Rob Morrison officially opened his Cranbrook constituency office on Thursday, which will serve as his headquarters as Kootenay-Columbia’s Member of Parliament, while also speaking to his recent work in Ottawa and his priorities for 2020 and beyond.
Morrison officially held a grand opening event that was open to the public from 11:00 am to 1:00 pm, as the constituency office is prominently placed in Cranbrook’s downtown, just off of Highway 3. Officially located at 800-C Baker Street, Morrison’s office shares the same brick building as Cranbrook Photo and the Hearing Loss Clinic.
Catching up with Morrison at the event, the Kootenay-Columbia MP told MyEastKootenayNot.com that he was excited to unveil the office and continue along the crazy string of events since he bested former NDP MP Wayne Stetski in the federal election.
“It’s been a whirlwind since October 21st and going to Ottawa was really an eye-opener for me, met some good friends on all different parties,” said Morrison. “It’s really interesting to work collaboratively with everyone and we all have the same goal, we want to make things better for Canadians.”
Morrison (45.1%) collected nearly 30,000 votes in his victory over Stetski (34.2%) as the incumbent seeking re-election garnered just south of 23,000 votes.
More: Rob Morrison Wins Kootenay-Columbia Riding (October 21, 2019)
Since his election victory, Morrison was officially sworn-in as a Member of Parliament, spoke in the House of Commons and begun his advocacy for the Kootenay-Columbia riding.
“What I’ve done already is get up in the House of Commons and talk about priorities for Kootenay-Columbia and that’s our softwood lumber, so I want to make sure we get that voice out to the government, which is the Liberals, make sure they know how important it is for us for softwood,” said Morrison. “Also for our mining communities and also for the energy sector because of everything that’s related to energy which is for us, tourism, it’s jobs, people who have direct jobs.”
Those are Morrison’s current focus points and some of the key items he will continue to push for in Ottawa in 2020 when Parliament resumes on January 28th.
“I think it’s important for me to get vocal in Ottawa and make sure that everyone knows what the priorities are here. Once we get back, we’re going to start forming committees, and that’s when I can get direct access to the committees who are making decisions based on priorities.”
Since his election as a Conservative MP, it’s been “interesting times” for the party, as Morrison described it. Morrison spoke to Andrew Scheer’s surprise resignation as leader of the party and the direction the Conservatives will be heading as they eye a majority government in the next federal election.

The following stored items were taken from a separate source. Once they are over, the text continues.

(** * Properties *)

(** C17: A request to the accounts routes, whatever everybody else does meanwhile with the statements of
    these tables - under whatever names [ok] they create accounts, as provisioning, single sign-on and
    the first run do without checking them - and whichever statements fail, leaves the tables well
    formed: every membership points to an account and a role, every role permission to a role and a
    permission of the catalog, every session and factor to an account; role names and (up to case)
    usernames are unique. A username that appears is one of those or one [validUsername] accepts, the
    catalog never changes, and the seeded roles are neither renamed nor deleted. *)
Theorem accounts_well_formed `{!Env store, !AuthLib, !Unicode, !CitextLaws} ok `{!Relies (rtc (stmt ok))}
    parse_cidr p o (w : world store) :
  let s := w_db w in
  let s' := w_db (serve parse_cidr p o w).2 in
  WF s →
  WF s' ∧
  (∀ u a, users s' !! u = Some a →
    (∃ b, users s !! u = Some b ∧ u_name b = u_name a) ∨ ok (u_name a) = true ∨ validUsername (u_name a) = true) ∧
  catalog (rb s') = catalog (rb s) ∧
  (∀ r a, roles (rb s) !! r = Some a → r_builtin a = true → roles (rb s') !! r = Some a).
Proof.
  intros s s' Hwf. set (both := λ n, ok n || validUsername n).
  assert (Relies (Rwf both)) as Hrel.
  { intros n x. apply stmts_wf. apply (rtc_subrel (stmt ok)); [|apply relies]. intros y z Hyz.
    destruct Hyz; try (by econstructor). constructor. unfold both. by apply orb_true_iff; left. }
  assert (∀ n, validUsername n = true → both n = true) as Hboth by (intros n Hv; unfold both; by rewrite Hv, orb_true_r).
  destruct (within_accounts_wf both Hboth parse_cidr p o w I) as [(Hkeep & Hn & Hc & Hb) _].
  split; [by apply Hkeep|]. split; [|done]. intros u a Ha. destruct (Hn u a Ha) as [|[?|?]%orb_true_iff]; auto.
Qed.

(** C6: Nobody grants what they do not hold. When the store answers, a request to the accounts routes
    of an administrator who is not a super administrator, however it interleaves with requests that
    respect the same bound, leaves every account with permissions it had or that the administrator
    holds, makes nobody a super administrator, and leaves the account row of every super administrator
    (name, password, standing, flags) as it is. Of the roles and the session policy of a super
    administrator it only says what it says of everybody. *)
Theorem no_escalation `{!Env store, !AuthLib, !Unicode} parse_cidr p `{!Relies (Resc p)} o (w : world store) :
  (∀ n, db_err n = false) → IsSuperAdmin p = false →
  let s := w_db w in
  let s' := w_db (serve parse_cidr p o w).2 in
  (∀ u k, k ∈ perms_of s' u → k ∈ perms_of s u ∨ Has p k = true) ∧
  (∀ u a, users s' !! u = Some a → u_super a = true → users s !! u = Some a) ∧
  (∀ u a, users s !! u = Some a → u_super a = true → users s' !! u = Some a).
Proof.
  intros Hdb Hp s s'. destruct (within_accounts_esc p Hdb Hp parse_cidr o w I) as [[R U S K] _].
  split; [|by split]. intros u k (r & Hur & Hrk)%elem_perms_of.
  destruct (U u r Hur) as [Hur'|]; [|by right; auto].
  destruct (R r k Hrk); [left; apply elem_perms_of; eauto|by right].
Qed.

(** One request at a time never removes the last active super administrator. *)
Theorem last_super_kept `{!Env store, !Quiet Env0, !AuthLib, !Unicode} parse_cidr p o (w : world store) :
  (∀ n, db_err n = false) → has_super (w_db w) → has_super (w_db (serve parse_cidr p o w).2).
Proof. intros Hdb Hs. destruct (within_accounts_last p Hdb parse_cidr o w I) as [Hk _]. by apply Hk. Qed.

(** A demotion that the others leave alone but for the moment before its update. *)
Lemma demote_run `{!Env store, !AuthLib, !Unicode} p a n s ra :
  (∀ k, db_err k = false) → (∀ k s, k ≠ S (S n) → interfere k s = s) → IsSuperAdmin p = true →
  users s !! a = Some ra → active_super ra = true → (1 < size (active_supers s))%nat →
  let r := setSuperAdmin p (Some a) (Some false) (World n s) in
  r.1 = WriteJSON 200 false ∧ users (w_db r.2) = alter (with_super false) a (users (interfere (S (S n)) s)).
Proof.
  intros Hdb Hi Hp Ha Hact Hn. unfold setSuperAdmin, with_id, refuse_if. rewrite Hp. cbn [negb].
  assert (guardLastSuper a "demote" (World n s) = (None, World (S (S n)) s)) as Hg.
  { unfold guardLastSuper. rewrite run_bind, db_eq. cbn [w_tick w_db]. rewrite Hdb, Hi by lia.
    unfold GetUserByID, get_row, reading. cbn [fst snd]. rewrite Ha. unfold active_super in Hact.
    destruct (u_super ra), (u_disabled ra); try done. cbn [negb orb].
    rewrite run_bind, db_eq. cbn [w_tick w_db]. rewrite Hdb, Hi by lia. cbn [fst snd CountActiveSuperAdmins].
    rewrite bool_decide_false by lia. done. }
  unfold guarded, checked, audit. rewrite run_bind, Hg. cbn [fst snd].
  rewrite run_bind, db_eq. cbn [w_tick w_db]. rewrite Hdb. cbn [fst snd SetSuperAdmin update_row].
  rewrite run_bind, db_eq. cbn [w_tick w_db]. rewrite Hdb, Hi by lia. cbn [fst snd RemoveRoleByName].
  rewrite run_bind, run_bind, db_eq. cbn [w_tick w_db]. rewrite Hdb, Hi by lia. done.
Qed.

“I think Andrew Scheer did a good job,” Morrison told MyEastKootenayNow.com. “We won more seats, he mentioned it was a priority for him to be at home with his family, which is admirable and I give him credit for that. A lot of people have a hard time to do that so that’s where he wants to be with his five children. I think now we have an opportunity to pick a leader who is going to lead our party into the next election.”
For now, Morrison and the Conservatives will continue their work, eventually taking a customary break over the holidays and then returning to work like the rest of the House of Commons.
Morrison said that opening the Cranbrook constituency office is a milestone and that they will look at other permanent constituency offices in the spring, whether it be in Nelson or Revelstoke or elsewhere. Morrison was non-commital about when and where other offices may be set up, but he did say that their pop-up constituency offices will be normal occurrences across the riding in 2020, allowing residents in smaller communities such as Elkford or Sparwood to meet face-to-face with Morrison in the coming months.